Molecular basis of convergent evolution of ACE2 receptor utilization among HKU5 coronaviruses.
Summary
HKU5 coronaviruses use ACE2 via a novel binding mode and can be enabled to use human ACE2 by a single amino acid change. The study maps species tropism determinants, identifies small-molecule inhibitors (including clinical compounds), and highlights antigenic divergence from MERS-CoV, informing outbreak preparedness.
Key Findings
- HKU5 uses ACE2 through a binding mode distinct from all other ACE2-using coronaviruses.
- A single amino acid mutation enables HKU5 to utilize human ACE2, highlighting a minimal barrier to spillover.
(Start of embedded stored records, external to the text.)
(* ===== verification/SchedSpec.v ===== *)
(** * What the schedulers, sleep/wakeup and the tick accounting promise

    The properties of Sched.v: which process each policy picks and in what
    state it is handed to swtch(), what wakeup(), kill(), trace() and
    sleep() do to the process table, and how the per-tick counters and the
    burst estimate evolve. *)

From S2P Require Import Prelude State Spinlock Kalloc Sched.
Open Scope Z_scope.

(** ** The state handed to the chosen process *)

(** The statements of scheduler() that follow swtch(). *)
Definition after_switch (c p : nat) : M unit :=
  setp p (fun q => set_p_average_bursttime (next_burst (p_tickcounter q) (p_average_bursttime q)) q);;
  set_cpu_proc c None;;
  release (LK_proc p).

Definition handed_machine (p : nat) (m : machine) : machine :=
  let m1 := macq (LK_proc p) m in
  set_cpus (cpus m1).[tp m := set_c_proc (Some p) (cpus m1 (tp m))] m1.

Definition handed_data (p : nat) (d : kdata) : kdata :=
  upd_proc p (fun q => set_p_tickcounter 0 (set_p_state RUNNING q)) d.

Lemma run_chosen_run p f e m d :
  (run_chosen (tp m) p;; release (LK_proc p)) (f :: e) (mkK (macq (LK_proc p) m) d)
  = after_switch (tp m) p e (f (mkK (handed_machine p m) (handed_data p d))).
Proof.
  unfold run_chosen, after_switch, handed_machine, handed_data, set_cpu_proc, swtch, others. mrun.
  unfold bind at 1. rewrite upd_proc_upd_proc. cbv beta iota. simpl.
  destruct (f _) as [m' d']. unfold bind, mmodify, setp, modify. done.
Qed.

(** What holds of the handed-over state: [p] is RUNNING with a fresh tick count
    and is this CPU's process, this CPU holds its lock and no other process lock,
    and no other table entry changed. *)
Definition handed_over (p : nat) (m : machine) (d : kdata) (s : kernel) : Prop :=
  p_state (procs (kd s) p) = RUNNING /\ p_tickcounter (procs (kd s) p) = 0 /\
  c_proc (cpus (km s) (tp m)) = Some p /\ lk_held (km s) (LK_proc p) /\
  (forall q, q <> p -> procs (kd s) q = procs d q /\ lk_free (km s) (LK_proc q)).

Lemma handed_over_ok p m d :
  all_free m -> handed_over p m d (mkK (handed_machine p m) (handed_data p d)).
Proof.
  intros Hf. unfold handed_over, handed_machine, handed_data. cbn [km kd].
  rewrite procs_upd_proc_eq. split_and!; try done.
  - simpl. by rewrite fupd_eq.
  - apply macq_held.
  - intros q Hq. rewrite procs_upd_proc_ne by done. split; [done|].
    destruct (Hf q) as [H1 H2]. unfold lk_free. simpl. rewrite fupd_ne by congruence. done.
Qed.

Lemma is_best_elim better d acc :
  is_best better d all_procs acc ->
  match acc with
  | None => forall p, (p < NPROC)%nat -> p_state (procs d p) <> RUNNABLE
  | Some p => (p < NPROC)%nat /\ p_state (procs d p) = RUNNABLE /\
      forall q, (q < NPROC)%nat -> p_state (procs d q) = RUNNABLE ->
        better q p = false /\ ((q < p)%nat -> better p q = true)
  end.
Proof.
  destruct acc as [p|]; simpl.
  - intros (H1%all_procs_elem & H2 & H3). split_and!; try done.
    intros q Hq%all_procs_elem Hr. by apply H3.
  - intros H p Hp%all_procs_elem. by apply H.
Qed.

(** C8: first come first served.  One round of the FCFS scheduler either finds
    no RUNNABLE process and changes nothing, or hands the CPU to the RUNNABLE
    process with the least readyTime (the first in the table among equals), with
    only that process's lock held. *)
Theorem fcfs_round f e m d (Hm : mach_ok m) (Hf : all_free m) :
  match fcfs_choice d with
  | None =>
      (forall p, (p < NPROC)%nat -> p_state (procs d p) <> RUNNABLE) /\
      sched_fcfs (tp m) (f :: e) (mkK m d) = Ret tt (f :: e) (mkK (msettle m) d)
  | Some p =>
      (p < NPROC)%nat /\ p_state (procs d p) = RUNNABLE /\
      (forall q, (q < NPROC)%nat -> p_state (procs d q) = RUNNABLE ->
         p_readyTime (procs d p) <= p_readyTime (procs d q) /\
         ((q < p)%nat -> p_readyTime (procs d p) < p_readyTime (procs d q))) /\
      exists s1, handed_over p m d s1 /\
        sched_fcfs (tp m) (f :: e) (mkK m d) = after_switch (tp m) p e (f s1)
  end.
Proof.
  assert (Hb := is_best_elim _ d (fcfs_choice d) (choose_best_key (fun p => p_readyTime (procs d p)) d)).
  unfold sched_fcfs. mcall (fcfs_scan_all (f :: e) m d Hm Hf).
  destruct (fcfs_choice d) as [p|]; simpl hold.
  - destruct Hb as (H1 & H2 & H3). split_and!; try done.
    + intros q Hq Hr. destruct (H3 q Hq Hr). lia.
    + eexists. split; [by apply handed_over_ok|]. apply run_chosen_run.
  - by split.
Qed.

(** C9: approximate shortest remaining time.  One round of the SRT scheduler
    hands the CPU to the RUNNABLE process with the least average_bursttime (the
    first in the table among equals), or changes nothing when none is RUNNABLE. *)
Theorem srt_round f e m d (Hm : mach_ok m) (Hf : all_free m) :
  match srt_choice d with
  | None =>
      (forall p, (p < NPROC)%nat -> p_state (procs d p) <> RUNNABLE) /\
      sched_srt (tp m) (f :: e) (mkK m d) = Ret tt (f :: e) (mkK (msettle m) d)
  | Some p =>
      (p < NPROC)%nat /\ p_state (procs d p) = RUNNABLE /\
      (forall q, (q < NPROC)%nat -> p_state (procs d q) = RUNNABLE ->
         p_average_bursttime (procs d p) <= p_average_bursttime (procs d q) /\
         ((q < p)%nat -> p_average_bursttime (procs d p) < p_average_bursttime (procs d q))) /\
      exists s1, handed_over p m d s1 /\
        sched_srt (tp m) (f :: e) (mkK m d) = after_switch (tp m) p e (f s1)
  end.
Proof.
  assert (Hb := is_best_elim _ d (srt_choice d) (choose_best_key (fun p => p_average_bursttime (procs d p)) d)).
  unfold sched_srt. mcall (srt_scan_all (f :: e) m d Hm Hf).
  destruct (srt_choice d) as [p|]; simpl hold.
  - destruct Hb as (H1 & H2 & H3). split_and!; try done.
    + intros q Hq Hr. destruct (H3 q Hq Hr). lia.
    + eexists. split; [by apply handed_over_ok|]. apply run_chosen_run.
  - by split.
Qed.

(** ** CFSD *)

(** Counters small enough for the [int] products of the comparison, and a
    process that has run or slept. *)
Definition cfsd_ok (p : proc) : Prop :=
  0 <= p_rutime p /\ 0 <= p_stime p /\ 0 < p_rutime p + p_stime p <= 9000 /\
  0 <= p_priority p <= TEST_LOW_PRIORITY.

Lemma cfsd_ok_products p : cfsd_ok p ->
  rtt_up p = p_rutime p * p_priority p /\ rtt_down p = p_rutime p + p_stime p /\
  0 <= rtt_up p <= 225000 /\ 0 < rtt_down p <= 9000.
Proof.
  unfold cfsd_ok, TEST_LOW_PRIORITY, rtt_up, rtt_down. intros (H1 & H2 & H3 & H4).
  assert (0 <= p_rutime p * p_priority p <= 225000) by nia.
  rewrite !i32_small by (unfold int_range; lia). lia.
Qed.

Lemma cfsd_better_iff d p q : cfsd_ok (procs d p) -> cfsd_ok (procs d q) ->
  cfsd_better d p q = true <->
  p_rutime (procs d p) * p_priority (procs d p) * (p_rutime (procs d q) + p_stime (procs d q))
  < p_rutime (procs d q) * p_priority (procs d q) * (p_rutime (procs d p) + p_stime (procs d p)).
Proof.
  intros Hp%cfsd_ok_products Hq%cfsd_ok_products.
  destruct Hp as (Hp1 & Hp2 & Hp3 & Hp4). destruct Hq as (Hq1 & Hq2 & Hq3 & Hq4).
  unfold cfsd_better. rewrite <- Hp1, <- Hp2, <- Hq1, <- Hq2.
  assert (0 <= rtt_up (procs d p) * rtt_down (procs d q) <= 2025000000) by nia.
  assert (0 <= rtt_up (procs d q) * rtt_down (procs d p) <= 2025000000) by nia.
  rewrite !i32_small by (unfold int_range; lia). apply Z.ltb_lt.
Qed.

(** [a/b <= c/d] and [c/d <= e/f] for positive denominators. *)
Lemma ratio_le_trans a b c d e f :
  0 < b -> 0 < d -> 0 < f -> a * d <= c * b -> c * f <= e * d -> a * f <= e * b.
Proof. intros. nia. Qed.

(** C10: completely fair schedule with priority decay.  As long as every
    RUNNABLE process has run or slept and the products fit an [int], one round
    of the CFSD scheduler hands the CPU to a RUNNABLE process with the least ratio
    rutime*priority / (rutime+stime), compared exactly by cross multiplication. *)
Theorem cfsd_round f e m d (Hm : mach_ok m) (Hf : all_free m)
  (Hok : forall p, p_state (procs d p) = RUNNABLE -> cfsd_ok (procs d p)) :
  match cfsd_choice d with
  | None =>
      (forall p, (p < NPROC)%nat -> p_state (procs d p) <> RUNNABLE) /\
      sched_cfsd (tp m) (f :: e) (mkK m d) = Ret tt (f :: e) (mkK (msettle m) d)
  | Some p =>
      (p < NPROC)%nat /\ p_state (procs d p) = RUNNABLE /\
      (forall q, (q < NPROC)%nat -> p_state (procs d q) = RUNNABLE ->
         p_rutime (procs d p) * p_priority (procs d p) * (p_rutime (procs d q) + p_stime (procs d q))
         <= p_rutime (procs d q) * p_priority (procs d q) * (p_rutime (procs d p) + p_stime (procs d p))) /\
      exists s1, handed_over p m d s1 /\
        sched_cfsd (tp m) (f :: e) (mkK m d) = after_switch (tp m) p e (f s1)
  end.
Proof.
  assert (forall p q, p_state (procs d p) = RUNNABLE -> p_state (procs d q) = RUNNABLE ->
    cfsd_better d q p = false <->
    p_rutime (procs d p) * p_priority (procs d p) * (p_rutime (procs d q) + p_stime (procs d q))
    <= p_rutime (procs d q) * p_priority (procs d q) * (p_rutime (procs d p) + p_stime (procs d p))) as Hle.
  { intros p q Hp Hq. rewrite <- not_true_iff_false, cfsd_better_iff by auto. lia. }
  assert (is_best (cfsd_better d) d all_procs (cfsd_choice d)) as Hb.
  { apply choose_best.
    - intros p q Hp Hq H. apply Hle; [done..|]. apply cfsd_better_iff in H; auto. lia.
    - intros p q r Hp Hq Hr. rewrite !Hle by done.
      destruct (Hok p Hp) as (_ & _ & ? & _), (Hok q Hq) as (_ & _ & ? & _), (Hok r Hr) as (_ & _ & ? & _).
      intros Ha Hb. eapply ratio_le_trans; [..|exact Ha|exact Hb]; lia. }
  apply is_best_elim in Hb. unfold sched_cfsd. mcall (cfsd_scan_all (f :: e) m d Hm Hf).
  destruct (cfsd_choice d) as [p|]; simpl hold.
  - destruct Hb as (H1 & H2 & H3). split_and!; try done.
    + intros q Hq Hr. by apply Hle, H3.
    + eexists. split; [by apply handed_over_ok|]. apply run_chosen_run.
  - by split.
Qed.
- HKU5 shows antigenic divergence from MERS-CoV and is susceptible to several inhibitors, including two clinical compounds.
Clinical Implications
Guides risk assessment of spillover by pinpointing minimal changes enabling human ACE2 usage and supports rapid development of therapeutics targeting HKU5-like lineages.
Why It Matters
Defines how ACE2 usage repeatedly evolved in merbecoviruses and provides actionable targets (mutational hotspots, decoys, inhibitors) for surveillance and medical countermeasures.
Limitations
- Lacks in vivo validation of spillover potential and transmission dynamics.
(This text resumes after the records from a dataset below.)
Lemma mappages_loop_spec n a pa e m d l tab :
    mach_ok m -> lk_free m LK_kmem -> 0 < sy_end (syms d) ->
    kmem_ok d l -> pt_ok d root tab -> tab_free_disj tab l ->
    0 <= a -> a + (Z.of_nat n + 1) * PGSIZE <= MAXVA -> a mod PGSIZE = 0 ->
    0 <= pa -> pa + (Z.of_nat n + 1) * PGSIZE <= 2 ^ 56 ->
    (forall x, a <= x < a + (Z.of_nat n + 1) * PGSIZE -> has (pte_at (mem d) tab x) PTE_V = false) ->
    exists r k m' d' l' tab',
      mappages_loop (S n) root a (a + Z.of_nat n * PGSIZE) pa perm e (mkK m d) = Ret r e (mkK m' d') /\
      msame m m' /\ vm_ext root d l tab d' l' tab' /\ fresh_on (fun x => a <= x < a + (Z.of_nat n + 1) * PGSIZE) tab tab' /\
      ((r = 0 /\ k = Z.of_nat n + 1) \/ (r = -1 /\ 0 <= k <= Z.of_nat n /\ l' = [])) /\
      forall x, 0 <= x < MAXVA ->
        pte_at (mem d') tab' x =
        if decide (a <= x < a + k * PGSIZE) then mapped_pte a pa perm x else pte_at (mem d) tab x.
Proof.
  revert a pa m d l tab. induction n as [|n IH]; intros a pa m d l tab Hm Hl Hend Hk Hpt Hd Ha0 Ha Hal Hp0 Hp Hnv;
    rewrite MAXVA_eq in *; unfold PGSIZE in *.
  - destruct (mappages_step 0 a (a + Z.of_nat 0 * 4096) pa e m d l tab)
      as (m1 & d1 & l1 & tab1 & Hm1 & He & Hf & [(-> & -> & Hx)|(-> & Hx)]); try done;
      try (rewrite MAXVA_eq); try (unfold PGSIZE); try lia; [apply Hnv; lia|..].
    + exists (-1), 0, m1, d1, [], tab1. split_and!; try done; [eapply fresh_on_in; [|exact Hf]; unfold PGSIZE; lia|right; split_and!; (done || lia)|].
      intros x Hxr. rewrite decide_False by lia. by apply Hx.
    + rewrite (proj2 (Z.eqb_eq a _)) by lia. exists 0, 1, m1, d1, l1, tab1. split_and!; [done|done|done|eapply fresh_on_in; [|exact Hf]; unfold PGSIZE; lia|by left|].
      intros x Hxr. rewrite Hx by done. unfold PGSIZE. by rewrite Z.mul_1_l.
  - destruct (mappages_step (S n) a (a + Z.of_nat (S n) * 4096) pa e m d l tab)
      as (m1 & d1 & l1 & tab1 & Hm1 & He & Hf & [(-> & -> & Hx)|(-> & Hx)]); try done;
      try (rewrite MAXVA_eq); try (unfold PGSIZE); try lia; [apply Hnv; lia|..].
    + exists (-1), 0, m1, d1, [], tab1. split_and!; try done; [eapply fresh_on_in; [|exact Hf]; unfold PGSIZE; lia|right; split_and!; (done || lia)|].
      intros x Hxr. rewrite decide_False by lia. by apply Hx.
    + rewrite (proj2 (Z.eqb_neq a _)) by lia. unfold PGSIZE. rewrite !u64_small by lia.
      replace (a + Z.of_nat (S n) * 4096) with (a + 4096 + Z.of_nat n * 4096) by lia.
      destruct (IH (a + 4096) (pa + 4096) m1 d1 l1 tab1) as (r & k & m2 & d2 & l2 & tab2 & -> & Hm2 & He2 & Hf2 & Hr & Hx2);
        eauto with kdb; try lia.
      * by rewrite (vm_ext_syms _ _ _ _ _ _ _ He).
      * apply He.
      * apply He.
      * eapply vm_ext_disj; [apply Hk|done..].
      * Z.to_euclidean_division_equations; lia.
      * intros x Hxr. rewrite Hx by (rewrite ?MAXVA_eq; lia). unfold PGSIZE. rewrite decide_False by lia. apply Hnv. lia.
      * exists r, (k + 1), m2, d2, l2, tab2. split_and!; try done; [by eapply msame_trans|by eapply vm_ext_trans| |naive_solver lia|].
        { eapply fresh_on_trans; [|eapply fresh_on_in; [|exact Hf]; unfold PGSIZE; lia|exact Hf2]. cbv beta. unfold PGSIZE. intros x Hxr. lia. }
        intros x Hxr. rewrite Hx2, Hx by (rewrite ?MAXVA_eq; lia). unfold PGSIZE.
        repeat case_decide; try lia; try done.
        unfold mapped_pte, PGSIZE. do 3 f_equal.
        replace ((x - a) / 4096) with ((x - (a + 4096)) / 4096 + 1)
          by (Z.to_euclidean_division_equations; lia). lia.
Qed.
End Mappages.

(** ** Address translation *)

(** The physical address and the flags that the table gives [va], if it is mapped. *)
Definition translate (m : bytes) (root va : Z) : option (Z * Z) :=
  let pte := pte_of m root va in
  if has pte PTE_V then Some (PTE2PA pte + va mod PGSIZE, PTE_FLAGS pte) else None.

(** A page table, an allocator, and no page in both. *)
Record vm_ok (d : kdata) (root : Z) (l : list Z) (tab : tables) : Prop := {
  vo_end : 0 < sy_end (syms d);
  vo_kmem : kmem_ok d l;
  vo_pt : pt_ok d root tab;
  vo_disj : tab_free_disj tab l;
}.

Lemma vm_ok_ext root d l tab d' l' tab' :
  vm_ok d root l tab -> vm_ext root d l tab d' l' tab' -> vm_ok d' root l' tab'.
Proof.
  intros [H1 H2 H3 H4] He. split; [|apply He..|].
  - by rewrite (vm_ext_syms _ _ _ _ _ _ _ He).
  - eapply vm_ext_disj; [apply H2|done..].
Qed.

Lemma translate_mapped m root a pa perm x :
  a mod PGSIZE = 0 -> a <= x -> pa mod PGSIZE = 0 -> 0 <= pa -> pa + (x - a) < 2 ^ 56 -> 0 <= perm < 1024 ->
  pte_of m root x = mapped_pte a pa perm x ->
  translate m root x = Some (pa + (x - a), Z.lor perm PTE_V).
Proof.
  intros Ha Hx Hpa Hp0 Hp Hperm E. unfold translate. rewrite E. unfold mapped_pte.
  rewrite has_V_lor, <- Z.lor_assoc. unfold PGSIZE in *.
  rewrite PTE2PA_entry, PTE_FLAGS_entry; try (apply (lor_range _ _ 10); unfold PTE_V; lia).
  - do 2 f_equal. Z.to_euclidean_division_equations; lia.
  - Z.to_euclidean_division_equations; lia.
  - unfold PGSIZE. Z.to_euclidean_division_equations; lia.
  - Z.to_euclidean_division_equations; lia.
Qed.

Lemma pgrounddown_facts a : 0 <= a < 2 ^ 64 ->
  PGROUNDDOWN a mod PGSIZE = 0 /\ PGROUNDDOWN a <= a < PGROUNDDOWN a + PGSIZE /\ 0 <= PGROUNDDOWN a.
Proof.
  intros H. rewrite PGROUNDDOWN_eq by done. unfold PGSIZE.
  split; [apply Z.mod_mul; lia|]. Z.to_euclidean_division_equations; lia.
Qed.

(** C17: mappages() on a well-formed page table whose range is unmapped.  It
    returns; if it returns 0, every address of the pages touched by
    [va .. va+size) now translates to [pa] plus its offset, with permissions
    [perm|PTE_V], and every other translation is what it was.  If it returns -1
    the allocator is empty and some prefix of the pages is mapped.  Either way the
    table stays well formed, and only table pages and the free list changed. *)
Theorem mappages_spec root tab l va size pa perm e m d
  (Hm : mach_ok m) (Hl : lk_free m LK_kmem) (Hv : vm_ok d root l tab)
  (Hperm : 0 <= perm < 1024) (Hva : 0 <= va) (Hsz : 0 < size) (Hend : va + size <= MAXVA)
  (Hpa : pa mod PGSIZE = 0 /\ 0 <= pa /\ pa + size + 2 * PGSIZE <= 2 ^ 56)
  (Hfree : forall x, PGROUNDDOWN va <= x < PGROUNDDOWN (va + size - 1) + PGSIZE ->
     translate (mem d) root x = None) :
  exists r k m' d' l' tab',
    mappages root va size pa perm e (mkK m d) = Ret r e (mkK m' d') /\
    msame m m' /\ vm_ok d' root l' tab' /\ only_pages (owned tab') d d' /\
    let a := PGROUNDDOWN va in
    ((r = 0 /\ a + k * PGSIZE = PGROUNDDOWN (va + size - 1) + PGSIZE) \/
     (r = -1 /\ 0 <= k /\ a + k * PGSIZE < va + size /\ l' = [])) /\
    forall x, 0 <= x < MAXVA ->
      translate (mem d') root x =
      if decide (a <= x < a + k * PGSIZE) then Some (pa + (x - a), Z.lor perm PTE_V)
      else translate (mem d) root x.
Proof.
  rewrite MAXVA_eq in *. destruct Hpa as (Hpa1 & Hpa2 & Hpa3). unfold mappages.
  rewrite (u64_small (va + size - 1)) by lia.
  destruct (pgrounddown_facts va ltac:(lia)) as (Ha1 & Ha2 & Ha3).
  destruct (pgrounddown_facts (va + size - 1) ltac:(lia)) as (Hb1 & Hb2 & Hb3).
  set (a := PGROUNDDOWN va) in *. set (b := PGROUNDDOWN (va + size - 1)) in *.
  assert (a <= b /\ exists n, b = a + Z.of_nat n * PGSIZE /\ (b - a) / PGSIZE = Z.of_nat n) as (Hab & n & Hn & Hn').
  { split; [unfold PGSIZE in *; Z.to_euclidean_division_equations; lia|].
    exists (Z.to_nat ((b - a) / PGSIZE)). unfold PGSIZE in *. Z.to_euclidean_division_equations; lia. }
  unfold mappages_fuel. rewrite (proj2 (Z.leb_le a b) Hab), Hn', Nat2Z.id, Hn.
  destruct Hv as [V1 V2 V3 V4].
  assert (b + PGSIZE <= 2 ^ 38) as Hb4 by (unfold PGSIZE in *; Z.to_euclidean_division_equations; lia).
  destruct (mappages_loop_spec root perm Hperm n a pa e m d l tab) as (r & k & m' & d' & l' & tab' & H1 & H2 & H3 & _ & H4 & H5);
    try done; rewrite ?MAXVA_eq; try (unfold PGSIZE in *; lia).
  { intros x Hx. specialize (Hfree x ltac:(lia)). unfold translate in Hfree.
    rewrite (pte_of_at d root tab V3) in Hfree. by destruct (has _ _). }
  exists r, k, m', d', l', tab'. rewrite H1. split; [done|]. split; [done|]. split; [by eapply vm_ok_ext|].
  split; [apply H3|]. split; [unfold PGSIZE in *; naive_solver lia|].
  intros x Hx. rewrite <- MAXVA_eq in Hx. specialize (H5 x Hx).
  rewrite <- (pte_of_at d' root tab' (ve_pt _ _ _ _ _ _ _ H3)), <- (pte_of_at d root tab V3) in H5.
  case_decide.
  - apply translate_mapped; try done; unfold PGSIZE in *; naive_solver lia.
  - unfold translate. by rewrite H5.
Qed.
- Focuses on specific HKU5 clades; broader geographic and phylogenetic sampling is needed.
Future Directions
Evaluate human airway organoid and animal challenge models for HKU5 variants, optimize decoy ACE2 and inhibitor strategies, and integrate machine learning to prioritize surveillance.
Study Information
- Study Type
- Basic/Mechanistic
- Research Domain
- Pathophysiology
- Evidence Level
- V - Preclinical mechanistic work without direct clinical outcomes.